Il y a dans ce monde des âmes nobles, qui cherchent à multiplier le bien, qui cherchent à encourager, consoler, relever, fortifier, et à édifier les autres. » Henri-Frédéric Amiel.
[Albert Eylenbosch – Ouvrage l’envers du décor, 2006, Forum Bruxellois de lutte contre la pauvreté]
Personnalité référente en termes de politique sociale à Saint-Gilles, surnommé Monsieur CPAS, grâce à son travail remarquable à la tête du CPAS de Saint-Gilles, président de la Fédération des CPAS bruxellois et disciple du bourgmestre Jacques Franck. La carrière d’Albert Eylenbosch était remplie de défis toujours relevés et très souvent gagnés selon ses proches. Il était un homme soucieux de justice sociale pour les plus démunis et de caractère autoritaire comme il se décrivait lui-même.
Né à Rhode Saint Genèse le 26 mai 1929, il a passé une partie de son enfance dans le Vieux Rhode avec ses parents, puis a déménagé à Molenbeek (Boulevard du Jubilé) tout en faisant ses écoles à Saint-Gilles. Il commença tout jeune à l’Athénée communal dont il est devenu très vite un pur produit saint-gillois. Il a poursuivi un enseignement communal d’une qualité extraordinaire dont les principes de base étaient ceux du libre examen enseigné par ses professeurs.
Licencié en Sciences économiques à l’ULB, après avoir fait un court passage en études de médecine, le jeune Albert devient passionné pour les livres. C’était dans les mondes créés par Alexandre Dumas et Kipling qu’il adorait passer son temps, un loisir appris de son père et de son professeur Félicien Favresse, ses guides de lecture.
Les raisons pour lesquelles Albert Eylenbosch faisait du combat social sa lutte personnelle reste jusqu’à maintenant inconnu. Néanmoins, des témoignages indiquent qu’à son passage aux Régies (électricité et gaz), il a eu l’opportunité de connaître en profondeur les besoins de la population, son travail étant de mener à bien la conversion des foyers au gaz naturel. Une tâche qui lui a donné l’opportunité de visiter chaque maison de la commune et de connaître les nécessités des Saint-gillois.

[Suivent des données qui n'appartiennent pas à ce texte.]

Lemma grows_muxer_write (f : frame) : grows (muxer_write f).
Proof.
  apply grows_bind; [apply grows_lookup|]. intros _.
  apply grows_modify. intros c. by apply extends_same.
Qed.

Lemma grows_muxer_removeAllListeners : grows muxer_removeAllListeners.
Proof.
  apply grows_bind; [apply grows_lookup|]. intros _.
  apply grows_modify. intros c. unfold extends. simpl. split_and!; eauto.
Qed.

Lemma grows_demuxer_removeAllListeners : grows demuxer_removeAllListeners.
Proof.
  apply grows_bind; [apply grows_lookup|]. intros d.
  apply grows_modify. intros c. unfold extends. simpl. split_and!; eauto.
Qed.

Lemma grows_demuxer_write (data : string) : grows (demuxer_write data).
Proof.
  apply grows_bind; [apply grows_lookup|]. intros d.
  apply grows_modify. intros c. unfold extends. simpl. split_and!; eauto.
Qed.

Lemma grows_socket (sid : nat) : grows (socket sid).
Proof. apply grows_lookup. Qed.

Lemma grows_put_socket (sid : nat) (s : WebSocket) : grows (put_socket sid s).
Proof.
  apply grows_modify. intros c. unfold extends. simpl.
  rewrite length_insert. split_and!; auto.
Qed.

Lemma grows_new_socket (url : address) (r : role) : grows (new_socket url r).
Proof.
  apply grows_bind; [apply grows_gets|]. intros sid.
  apply grows_bind; [|intros; apply grows_ret].
  apply grows_modify. intros c. unfold extends. simpl.
  rewrite length_app. split_and!; auto. lia.
Qed.

Lemma grows_socket_send (sid : nat) (data : string) (binary : bool) :
  grows (socket_send sid data binary).
Proof.
  apply grows_bind; [apply grows_socket|]. intros s.
  destruct (ws_readyState s =? WS_OPEN); [apply grows_put_socket | apply grows_throw].
Qed.

Lemma grows_socket_once_open (sid : nat) (data : string) (binary : bool) :
  grows (socket_once_open sid data binary).
Proof. apply grows_bind; [apply grows_socket | intros; apply grows_put_socket]. Qed.

Lemma grows_clear_once_open (sid : nat) : grows (clear_once_open sid).
Proof. apply grows_bind; [apply grows_socket | intros; apply grows_put_socket]. Qed.
Lemma processKey_with_TTL c key ttl entry :
  processKey c key = Ok entry → client_TTL c key = Ok ttl →
  ∀ ttl', (if (0 <? ttl')%Z then Seconds ttl' else 0%Z)
          = (if (0 <? ttl)%Z then Seconds ttl else 0%Z) →
  processKey (with_TTL c (λ _, Ok ttl')) key = Ok entry.
Proof.
  unfold processKey, getValueByType. simpl. intros H Ht ttl' Heq. rewrite Ht in H.
  destruct (client_Type c key); [|done].
  repeat case_match; simplify_eq; by rewrite ?Heq.
Qed.

(** [omitempty]: the object has a [ttl] binding exactly when [TTL] is not
    zero. *)
Lemma marshal_entry_ttl entry j :
  marshal_entry entry = Ok j → has_field "ttl" j = negb (TTL entry =? 0)%Z.
Proof.
  unfold marshal_entry. destruct (marshal_value (Value entry)); [|done].
  simpl. intros [= <-]. simpl. by destruct (TTL entry =? 0)%Z.
Qed.

(** A document without a [ttl] binding decodes to a zero [TTL]. *)
Lemma unmarshal_omitted_ttl entry j :
  marshal_entry entry = Ok j → TTL entry = 0%Z →
  ∃ decoded, unmarshal_entry j = Ok decoded ∧ TTL decoded = 0%Z.
Proof.
  unfold marshal_entry. destruct (marshal_value (Value entry)); [|done].
  simpl. intros [= <-] ->. simpl. eexists. split; [reflexivity|]. done.
Qed.

(** ** Numbers read back *)

Lemma ParseInt_FormatInt (n : Z) :
  (MinInt64 ≤ n ≤ MaxInt64)%Z → ParseInt (FormatInt n) = Some n.
Proof.
  intros Hn. unfold ParseInt, FormatInt.
  rewrite NilZero.isi.
  - rewrite DecimalZ.of_to.
    destruct (Z.leb_spec MinInt64 n); [|lia].
    destruct (Z.leb_spec n MaxInt64); [|lia]. done.
  - destruct n; simpl; try done. intros [= H]. by apply Unsigned.to_uint_nonnil in H.
  - destruct n; simpl; try done. intros [= H]. by apply Unsigned.to_uint_nonnil in H.
Qed.

Lemma valid_utf8_id (s : string) : valid_utf8 s = true → to_valid_utf8 s = s.
Proof. unfold valid_utf8. by intros ?%String.eqb_eq. Qed.

(** * The statements of the specification *)

(** ** Key-scoped failures *)

(** C4. For every key, a failure of the type fetch, of the value fetch or
    of the TTL fetch, or a type that is not supported, aborts the
    resolution of that key only: [processKey] returns an error that wraps
    the cause and names the key; the worker that receives the key, from the
    buffer of the key channel ([WorkerRecv]) or straight from the scanner
    when the buffer is empty or the channel has none ([ScanHandoff]), logs
    the error under the key, sends nothing, and is back at the head of its
    loop; the key is consumed and the keys after it are as they were; the
    result channel, the writer and [Export] are as they were, the run can
    still go on to its normal completion, and in no state of any run is a
    record of the key given to the writer or on its way to it. *)
Theorem key_failure_is_key_scoped cfg env s a i key rest cause :
  reachable cfg env s → ctx_done s = false →
  workers s !! i = Some WIdle →
  (a = WorkerRecv i ∧ keysChan s = key :: rest)
  ∨ (a = ScanHandoff i ∧ keysChan s = [] ∧ scanner s = Some (key :: rest)) →
  fetch_fails (client env) key cause →
  ∃ err s',
    processKey (client env) key = Err err
    ∧ Unwrap err = Some cause
    ∧ Contains (Error err) key
    ∧ Contains (Error err) (Error cause)
    ∧ step cfg env a s = Some s'
    ∧ log s' = log s ++ [LogError [("key", key)] ("Error processing key: " +:+ Error err)]
    ∧ workers s' = workers s
    ∧ (a = WorkerRecv i → keysChan s' = rest ∧ scanner s' = scanner s)
    ∧ (a = ScanHandoff i → keysChan s' = [] ∧ scanner s' = Some rest)
    ∧ resultsChan s' = resultsChan s
    ∧ out s' = out s
    ∧ returned s' = returned s
    ∧ (returned s = None →
       ∃ tr s'', exec cfg env tr s' = Some s'' ∧ returned s'' = Some None)
    ∧ (∀ s2, reachable cfg env s2 →
             ∃ written,
               out s2 = writer_after env (returned s2) written
               ∧ ∀ entry, entry ∈ written ++ resultsChan s2 ++ sending (workers s2) →
                          Key entry ≠ key).
Proof.
  intros Hr Hd Hw Hrecv Hfail.
  destruct (fetch_fails_processKey _ _ _ Hfail) as (what & Hpk).
  destruct (wrapped_message what key cause) as [Hc1 Hc2].
  assert (Hstep : step cfg env a s =
    Some {| ctx_done := ctx_done s;
            scanner := match a with ScanHandoff _ => Some rest | _ => scanner s end;
            keysChan := match a with ScanHandoff _ => [] | _ => rest end;
            keys_closed := keys_closed s;
            workers := workers s;
            resultsChan := resultsChan s;
            results_closed := results_closed s;
            out := out s;
            returned := returned s;
            log := log s ++ [LogError [("key", key)]
                     ("Error processing key: " +:+ Error (ErrWrap (what +:+ key) cause))] |}).
  { destruct Hrecv as [[-> Hkeys]|(-> & Hkeys & Hsc)]; simpl.
    - rewrite Hkeys, Hw. unfold deliver_key, worker_key. rewrite Hd, Hpk.
      by rewrite list_insert_id.
    - rewrite Hsc, Hkeys, Hw. unfold deliver_key, worker_key. rewrite Hd, Hpk.
      by rewrite list_insert_id. }
  eexists _, _. split; [exact Hpk|]. do 3 (split; [done|]).
  split; [exact Hstep|]. simpl. repeat split; try done.
  - by destruct Hrecv as [[-> _]|(-> & _ & _)].
  - by destruct Hrecv as [[-> _]|(-> & _ & _)].
  - by destruct Hrecv as [[-> _]|(-> & _ & _)].
  - by destruct Hrecv as [[-> _]|(-> & _ & _)].
  - intros Hret.
    destruct (can_return cfg env _ (reachable_step _ _ _ _ _ Hr Hstep) Hret)
      as (tr & s'' & Htr & Hnil & _).
    by exists tr, s''.
  - intros s2 Hr2. by eapply failed_key_never_written.
Qed.

(** The key whose [TYPE] call fails: handed by the scanner to the worker
    of a pipeline whose channels have no buffer, and received from the
    buffer by the worker of the sample pipeline. *)
Lemma key_failure_is_key_scoped_witness :
  let cfg0 := {| OutputFile := "redis_export.json"; Workers := 1; BatchSize := 0 |} in
  let cfg := sample_cfg in
  let env := sample_env {| scan_keys := ["gone"; "test:key"]; scan_err := None |} in
  (∃ s, run cfg0 env [] = Some s
        ∧ ctx_done s = false
        ∧ workers s !! 0%nat = Some WIdle
        ∧ keysChan s = []
        ∧ scanner s = Some ["gone"; "test:key"]
        ∧ ∃ err s',
            processKey (client env) "gone" = Err err
            ∧ Unwrap err = Some (ErrNew "i/o timeout")
            ∧ Contains (Error err) "gone"
            ∧ Contains (Error err) "i/o timeout"
            ∧ step cfg0 env (ScanHandoff 0) s = Some s'
            ∧ log s' = log s ++ [LogError [("key", "gone")]
                                   ("Error processing key: " +:+ Error err)]
            ∧ workers s' = workers s
            ∧ (ScanHandoff 0 = WorkerRecv 0 →
               keysChan s' = ["test:key"] ∧ scanner s' = scanner s)
            ∧ (ScanHandoff 0 = ScanHandoff 0 →
               keysChan s' = [] ∧ scanner s' = Some ["test:key"])
            ∧ resultsChan s' = resultsChan s
            ∧ out s' = out s
            ∧ returned s' = returned s
            ∧ (returned s = None →
               ∃ tr s'', exec cfg0 env tr s' = Some s'' ∧ returned s'' = Some None)
            ∧ (∀ s2, reachable cfg0 env s2 →
                     ∃ written,
                       out s2 = writer_after env (returned s2) written
                       ∧ ∀ entry, entry ∈ written ++ resultsChan s2 ++ sending (workers s2) →
                                  Key entry ≠ "gone"))
  ∧ (∃ s, run cfg env [ScanSend; ScanSend] = Some s
          ∧ ctx_done s = false
          ∧ workers s !! 0%nat = Some WIdle
          ∧ keysChan s = ["gone"; "test:key"]
          ∧ ∃ err s',
              processKey (client env) "gone" = Err err
              ∧ Unwrap err = Some (ErrNew "i/o timeout")
              ∧ Contains (Error err) "gone"
              ∧ Contains (Error err) "i/o timeout"
              ∧ step cfg env (WorkerRecv 0) s = Some s'
              ∧ log s' = log s ++ [LogError [("key", "gone")]
                                     ("Error processing key: " +:+ Error err)]
              ∧ workers s' = workers s
              ∧ (WorkerRecv 0 = WorkerRecv 0 →
                 keysChan s' = ["test:key"] ∧ scanner s' = scanner s)
              ∧ (WorkerRecv 0 = ScanHandoff 0 →
                 keysChan s' = [] ∧ scanner s' = Some ["test:key"])
              ∧ resultsChan s' = resultsChan s
              ∧ out s' = out s
              ∧ returned s' = returned s
              ∧ (returned s = None →
                 ∃ tr s'', exec cfg env tr s' = Some s'' ∧ returned s'' = Some None)
              ∧ (∀ s2, reachable cfg env s2 →
                       ∃ written,
                         out s2 = writer_after env (returned s2) written
                         ∧ ∀ entry, entry ∈ written ++ resultsChan s2 ++ sending (workers s2) →
                                    Key entry ≠ "gone")).
Proof.
  intros cfg0 cfg env. split.
  - eexists. split; [reflexivity|]. do 4 (split; [reflexivity|]).
    apply (key_failure_is_key_scoped cfg0 env _ (ScanHandoff 0) 0 "gone" ["test:key"]
             (ErrNew "i/o timeout")).
    + apply (run_reachable _ _ []). reflexivity.
    + reflexivity.
    + reflexivity.
    + right. by repeat split.
    + left. reflexivity.
  - eexists. split; [reflexivity|]. do 3 (split; [reflexivity|]).
    apply (key_failure_is_key_scoped cfg env _ (WorkerRecv 0) 0 "gone" ["test:key"]
             (ErrNew "i/o timeout")).
    + apply (run_reachable _ _ [ScanSend; ScanSend]). reflexivity.
    + reflexivity.
    + reflexivity.
    + left. by split.
    + left. reflexivity.
Defined.

(** C5. For every key whose fetched type is none of string, list, set,
    zset, hash and stream, [getValueByType] returns the error "unsupported
    key type: <type>" (an error, not a value), [processKey] returns an
    error whose message contains it, and in every run no record of the key
    is given to the writer or is on its way to it: the key is not in the
    output. *)
Theorem unsupported_type_is_an_error cfg env key keyType :
  client_Type (client env) key = Ok keyType →
  keyType ∉ supported_types →
  getValueByType (client env) key keyType
    = Err (ErrNew ("unsupported key type: " +:+ keyType))
  ∧ (∃ err, processKey (client env) key = Err err
            ∧ Contains (Error err) ("unsupported key type: " +:+ keyType))
  ∧ (∀ s, reachable cfg env s →
          ∃ written, out s = writer_after env (returned s) written
                     ∧ ∀ entry, entry ∈ written ++ resultsChan s ++ sending (workers s) →
                                Key entry ≠ key).
Proof.
  intros Ht Hn. pose proof (unsupported_getValueByType (client env) key keyType Hn) as Hv.
  assert (Hpk : processKey (client env) key =
                Err (ErrWrap ("failed to get value for key " +:+ key)
                             (ErrNew ("unsupported key type: " +:+ keyType)))).
  { unfold processKey. by rewrite Ht, Hv. }
  split; [done|]. split.
  - eexists. split; [exact Hpk|]. apply wrapped_message.
  - intros s Hr. by eapply failed_key_never_written.
Qed.

(** The key of a module type in the sample store. *)
Lemma unsupported_type_is_an_error_witness :
  let cfg := sample_cfg in
  let env := sample_env {| scan_keys := ["doc"; "test:key"]; scan_err := None |} in
  client_Type (client env) "doc" = Ok "ReJSON-RL"
  ∧ ("ReJSON-RL" ∉ supported_types)
  ∧ getValueByType (client env) "doc" "ReJSON-RL"
      = Err (ErrNew "unsupported key type: ReJSON-RL")
  ∧ (∃ err, processKey (client env) "doc" = Err err
            ∧ Contains (Error err) "unsupported key type: ReJSON-RL")
  ∧ (∀ s, reachable cfg env s →
          ∃ written, out s = writer_after env (returned s) written
                     ∧ ∀ entry, entry ∈ written ++ resultsChan s ++ sending (workers s) →
                                Key entry ≠ "doc").
Proof.
  intros cfg env.
  assert (Hn : "ReJSON-RL" ∉ supported_types).
  { unfold supported_types. rewrite !not_elem_of_cons. repeat split; try done.
    apply not_elem_of_nil. }
  split; [reflexivity|]. split; [exact Hn|].
  apply (unsupported_type_is_an_error cfg env "doc" "ReJSON-RL"); [reflexivity|exact Hn].
Defined.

L’homme cultivait en outre un goût particulier pour le domaine de la biologie et le progrès médical de façon autodidacte. Ce passe-temps personnel présageait bien de ce qui allait se passer: à savoir son arrivé à la présidence de la Commission d’Assistance Publique de Saint-Gilles en 1971, où un de principaux défis déterminés par le bourgmestre Jacques Franck était de reconstruire l’Hôpital Molière qui était dans un état déplorable.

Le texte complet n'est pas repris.